**WHAT IS EXPECTED:** Starting at the top of the entries below, set down every line exactly, please, until you reach the line with "requested ← CancelRequested k w;", which is included too.

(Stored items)
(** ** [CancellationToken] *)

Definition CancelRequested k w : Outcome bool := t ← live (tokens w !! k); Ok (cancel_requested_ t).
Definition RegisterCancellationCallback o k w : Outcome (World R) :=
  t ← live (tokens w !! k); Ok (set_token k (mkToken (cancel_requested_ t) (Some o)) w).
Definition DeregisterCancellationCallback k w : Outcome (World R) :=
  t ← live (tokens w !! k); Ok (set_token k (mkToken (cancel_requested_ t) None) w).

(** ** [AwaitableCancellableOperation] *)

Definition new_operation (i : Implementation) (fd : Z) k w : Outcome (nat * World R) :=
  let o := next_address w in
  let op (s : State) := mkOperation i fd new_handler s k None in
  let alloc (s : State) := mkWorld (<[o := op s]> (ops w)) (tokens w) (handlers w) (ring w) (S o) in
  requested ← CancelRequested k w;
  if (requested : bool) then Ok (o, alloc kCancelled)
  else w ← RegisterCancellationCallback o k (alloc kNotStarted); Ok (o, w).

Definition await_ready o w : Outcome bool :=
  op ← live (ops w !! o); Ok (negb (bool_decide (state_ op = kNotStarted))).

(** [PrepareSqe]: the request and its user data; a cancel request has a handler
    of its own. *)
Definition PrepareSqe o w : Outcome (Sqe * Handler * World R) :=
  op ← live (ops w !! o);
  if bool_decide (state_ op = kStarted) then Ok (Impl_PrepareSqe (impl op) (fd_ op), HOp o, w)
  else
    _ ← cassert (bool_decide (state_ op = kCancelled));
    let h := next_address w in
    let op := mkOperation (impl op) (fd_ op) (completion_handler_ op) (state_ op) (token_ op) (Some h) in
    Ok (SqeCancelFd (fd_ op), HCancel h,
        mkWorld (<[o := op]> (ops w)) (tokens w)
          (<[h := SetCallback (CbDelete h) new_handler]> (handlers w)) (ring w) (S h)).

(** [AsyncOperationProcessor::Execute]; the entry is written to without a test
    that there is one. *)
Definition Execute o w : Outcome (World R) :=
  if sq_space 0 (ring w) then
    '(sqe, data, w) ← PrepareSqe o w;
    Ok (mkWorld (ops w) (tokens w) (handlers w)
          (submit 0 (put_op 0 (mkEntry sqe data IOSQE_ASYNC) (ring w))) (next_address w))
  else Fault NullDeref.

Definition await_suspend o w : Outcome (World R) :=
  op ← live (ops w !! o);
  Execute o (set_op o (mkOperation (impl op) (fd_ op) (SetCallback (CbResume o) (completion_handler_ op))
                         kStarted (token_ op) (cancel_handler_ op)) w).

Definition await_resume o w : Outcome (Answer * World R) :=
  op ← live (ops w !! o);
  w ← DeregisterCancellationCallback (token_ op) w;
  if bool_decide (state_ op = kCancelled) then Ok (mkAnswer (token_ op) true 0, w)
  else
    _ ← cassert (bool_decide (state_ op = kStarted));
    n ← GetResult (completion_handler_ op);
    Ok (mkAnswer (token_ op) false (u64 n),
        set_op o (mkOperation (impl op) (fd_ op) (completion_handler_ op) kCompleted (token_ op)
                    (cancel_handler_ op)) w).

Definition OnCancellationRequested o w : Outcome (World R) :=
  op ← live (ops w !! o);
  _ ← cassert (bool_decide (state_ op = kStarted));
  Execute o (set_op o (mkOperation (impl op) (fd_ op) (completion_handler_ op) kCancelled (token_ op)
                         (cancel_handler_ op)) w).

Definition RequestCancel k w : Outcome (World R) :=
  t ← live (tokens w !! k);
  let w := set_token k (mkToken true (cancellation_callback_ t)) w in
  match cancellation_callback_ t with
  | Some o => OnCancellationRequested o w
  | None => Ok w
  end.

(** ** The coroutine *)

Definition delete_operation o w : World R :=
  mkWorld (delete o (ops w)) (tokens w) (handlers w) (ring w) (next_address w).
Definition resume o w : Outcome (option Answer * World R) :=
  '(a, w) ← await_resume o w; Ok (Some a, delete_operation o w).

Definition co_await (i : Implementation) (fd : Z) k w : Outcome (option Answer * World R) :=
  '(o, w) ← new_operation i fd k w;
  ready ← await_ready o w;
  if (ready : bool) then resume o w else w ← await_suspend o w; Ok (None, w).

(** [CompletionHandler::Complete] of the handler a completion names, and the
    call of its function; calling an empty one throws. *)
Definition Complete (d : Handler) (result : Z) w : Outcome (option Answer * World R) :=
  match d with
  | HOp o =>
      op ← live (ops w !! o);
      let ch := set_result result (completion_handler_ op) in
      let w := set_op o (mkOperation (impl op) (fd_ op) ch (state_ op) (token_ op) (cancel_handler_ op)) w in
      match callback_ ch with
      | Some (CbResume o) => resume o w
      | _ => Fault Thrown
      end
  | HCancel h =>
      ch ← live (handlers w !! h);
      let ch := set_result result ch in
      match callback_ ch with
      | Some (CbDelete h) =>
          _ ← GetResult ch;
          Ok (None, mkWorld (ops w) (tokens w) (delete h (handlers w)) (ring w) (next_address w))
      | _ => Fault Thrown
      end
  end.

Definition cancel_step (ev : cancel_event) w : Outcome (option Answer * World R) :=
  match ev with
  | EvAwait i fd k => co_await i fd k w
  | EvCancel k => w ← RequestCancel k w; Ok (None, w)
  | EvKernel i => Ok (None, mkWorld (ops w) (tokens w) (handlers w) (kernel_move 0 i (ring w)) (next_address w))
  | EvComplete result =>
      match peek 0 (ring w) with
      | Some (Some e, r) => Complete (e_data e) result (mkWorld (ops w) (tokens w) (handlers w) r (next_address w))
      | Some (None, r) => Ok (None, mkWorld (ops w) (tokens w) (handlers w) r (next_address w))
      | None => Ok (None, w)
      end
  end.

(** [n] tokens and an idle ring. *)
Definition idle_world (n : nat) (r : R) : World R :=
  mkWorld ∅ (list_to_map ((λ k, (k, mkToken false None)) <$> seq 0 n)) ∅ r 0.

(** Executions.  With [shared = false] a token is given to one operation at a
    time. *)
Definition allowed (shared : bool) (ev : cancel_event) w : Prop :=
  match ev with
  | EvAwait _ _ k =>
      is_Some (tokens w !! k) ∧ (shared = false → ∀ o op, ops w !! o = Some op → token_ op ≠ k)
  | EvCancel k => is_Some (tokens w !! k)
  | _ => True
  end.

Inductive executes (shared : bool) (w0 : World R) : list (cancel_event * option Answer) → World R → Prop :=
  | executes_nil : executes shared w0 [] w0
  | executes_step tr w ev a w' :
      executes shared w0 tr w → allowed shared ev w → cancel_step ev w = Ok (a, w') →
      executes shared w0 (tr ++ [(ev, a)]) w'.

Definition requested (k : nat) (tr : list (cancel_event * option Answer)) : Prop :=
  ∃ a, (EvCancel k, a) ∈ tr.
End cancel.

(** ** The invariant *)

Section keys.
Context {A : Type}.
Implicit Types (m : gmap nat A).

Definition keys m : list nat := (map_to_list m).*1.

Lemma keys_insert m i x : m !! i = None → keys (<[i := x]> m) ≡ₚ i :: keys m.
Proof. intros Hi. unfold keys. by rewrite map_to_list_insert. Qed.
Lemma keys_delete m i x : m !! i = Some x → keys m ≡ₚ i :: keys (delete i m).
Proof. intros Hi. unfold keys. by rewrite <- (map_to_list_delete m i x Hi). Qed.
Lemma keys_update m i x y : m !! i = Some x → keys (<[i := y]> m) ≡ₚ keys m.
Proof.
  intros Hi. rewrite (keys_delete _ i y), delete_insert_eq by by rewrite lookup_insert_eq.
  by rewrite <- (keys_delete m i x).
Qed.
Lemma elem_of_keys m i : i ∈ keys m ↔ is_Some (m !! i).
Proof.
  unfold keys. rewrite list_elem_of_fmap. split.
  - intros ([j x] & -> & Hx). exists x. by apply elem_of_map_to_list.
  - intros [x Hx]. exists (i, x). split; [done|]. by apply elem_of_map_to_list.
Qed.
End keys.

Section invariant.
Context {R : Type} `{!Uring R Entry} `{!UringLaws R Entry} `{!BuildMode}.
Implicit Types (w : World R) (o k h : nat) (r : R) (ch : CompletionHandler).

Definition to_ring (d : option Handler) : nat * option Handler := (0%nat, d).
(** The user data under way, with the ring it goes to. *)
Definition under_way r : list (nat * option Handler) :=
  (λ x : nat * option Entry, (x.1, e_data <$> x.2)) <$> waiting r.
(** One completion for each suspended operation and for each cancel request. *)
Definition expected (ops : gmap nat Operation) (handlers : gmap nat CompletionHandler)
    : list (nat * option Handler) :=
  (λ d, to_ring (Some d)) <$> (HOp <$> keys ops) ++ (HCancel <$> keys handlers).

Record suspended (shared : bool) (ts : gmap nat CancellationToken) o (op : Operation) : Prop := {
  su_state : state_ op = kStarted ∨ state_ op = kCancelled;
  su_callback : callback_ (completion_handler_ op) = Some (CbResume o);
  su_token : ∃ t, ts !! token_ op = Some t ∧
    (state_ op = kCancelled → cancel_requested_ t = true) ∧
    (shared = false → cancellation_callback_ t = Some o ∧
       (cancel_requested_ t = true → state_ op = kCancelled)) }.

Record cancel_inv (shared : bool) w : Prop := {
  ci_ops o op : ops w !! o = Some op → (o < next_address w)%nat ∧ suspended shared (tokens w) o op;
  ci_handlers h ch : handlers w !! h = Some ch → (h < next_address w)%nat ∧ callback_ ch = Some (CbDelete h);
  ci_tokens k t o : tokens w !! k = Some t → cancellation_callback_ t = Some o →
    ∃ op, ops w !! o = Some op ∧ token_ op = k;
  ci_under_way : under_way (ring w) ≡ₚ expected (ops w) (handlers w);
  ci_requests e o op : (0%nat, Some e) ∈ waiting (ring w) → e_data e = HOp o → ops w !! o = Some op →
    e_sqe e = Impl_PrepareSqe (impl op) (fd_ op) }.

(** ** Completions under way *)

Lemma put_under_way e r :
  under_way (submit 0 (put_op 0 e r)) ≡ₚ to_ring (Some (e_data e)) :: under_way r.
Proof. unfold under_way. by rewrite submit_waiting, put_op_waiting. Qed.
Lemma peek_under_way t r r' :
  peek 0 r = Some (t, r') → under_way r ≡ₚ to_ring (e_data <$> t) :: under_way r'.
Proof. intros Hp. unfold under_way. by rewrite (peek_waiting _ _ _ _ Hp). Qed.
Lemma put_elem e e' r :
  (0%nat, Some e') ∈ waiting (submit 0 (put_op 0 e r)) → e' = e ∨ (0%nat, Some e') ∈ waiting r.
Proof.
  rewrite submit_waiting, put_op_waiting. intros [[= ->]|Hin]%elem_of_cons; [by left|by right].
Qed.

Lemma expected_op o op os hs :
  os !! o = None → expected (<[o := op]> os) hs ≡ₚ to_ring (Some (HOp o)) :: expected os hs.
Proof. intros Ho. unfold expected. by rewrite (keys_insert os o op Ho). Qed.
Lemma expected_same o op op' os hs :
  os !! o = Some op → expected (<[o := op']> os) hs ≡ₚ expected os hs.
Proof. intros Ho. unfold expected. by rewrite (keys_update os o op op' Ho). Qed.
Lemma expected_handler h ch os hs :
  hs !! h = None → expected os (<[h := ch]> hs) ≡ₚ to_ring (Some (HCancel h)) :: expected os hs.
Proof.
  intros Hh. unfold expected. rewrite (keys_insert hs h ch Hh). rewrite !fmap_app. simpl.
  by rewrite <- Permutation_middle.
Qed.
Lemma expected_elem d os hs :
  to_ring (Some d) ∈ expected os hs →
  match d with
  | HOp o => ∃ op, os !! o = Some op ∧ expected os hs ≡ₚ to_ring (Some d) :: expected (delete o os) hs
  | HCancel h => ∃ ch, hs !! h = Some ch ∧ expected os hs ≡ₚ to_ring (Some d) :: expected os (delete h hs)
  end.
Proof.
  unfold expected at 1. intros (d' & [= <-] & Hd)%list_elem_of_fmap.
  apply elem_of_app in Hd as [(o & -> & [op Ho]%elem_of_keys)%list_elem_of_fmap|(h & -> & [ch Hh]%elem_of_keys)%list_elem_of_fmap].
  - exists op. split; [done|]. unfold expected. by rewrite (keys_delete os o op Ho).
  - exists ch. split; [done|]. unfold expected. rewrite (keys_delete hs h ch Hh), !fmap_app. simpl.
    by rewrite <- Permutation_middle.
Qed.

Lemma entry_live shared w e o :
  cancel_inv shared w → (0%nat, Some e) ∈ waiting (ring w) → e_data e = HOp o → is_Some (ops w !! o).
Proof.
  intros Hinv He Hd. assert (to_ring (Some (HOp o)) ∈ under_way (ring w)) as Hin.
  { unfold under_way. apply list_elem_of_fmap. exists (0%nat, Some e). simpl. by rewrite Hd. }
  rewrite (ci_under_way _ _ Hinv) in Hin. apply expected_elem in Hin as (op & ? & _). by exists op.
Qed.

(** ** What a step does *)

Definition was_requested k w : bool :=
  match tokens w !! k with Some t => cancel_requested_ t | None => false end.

**EXERCISE OUTPUT:**
(** ** [CancellationToken] *)

Definition CancelRequested k w : Outcome bool := t ← live (tokens w !! k); Ok (cancel_requested_ t).
Definition RegisterCancellationCallback o k w : Outcome (World R) :=
  t ← live (tokens w !! k); Ok (set_token k (mkToken (cancel_requested_ t) (Some o)) w).
Definition DeregisterCancellationCallback k w : Outcome (World R) :=
  t ← live (tokens w !! k); Ok (set_token k (mkToken (cancel_requested_ t) None) w).

(** ** [AwaitableCancellableOperation] *)

Definition new_operation (i : Implementation) (fd : Z) k w : Outcome (nat * World R) :=
  let o := next_address w in
  let op (s : State) := mkOperation i fd new_handler s k None in
  let alloc (s : State) := mkWorld (<[o := op s]> (ops w)) (tokens w) (handlers w) (ring w) (S o) in
  requested ← CancelRequested k w;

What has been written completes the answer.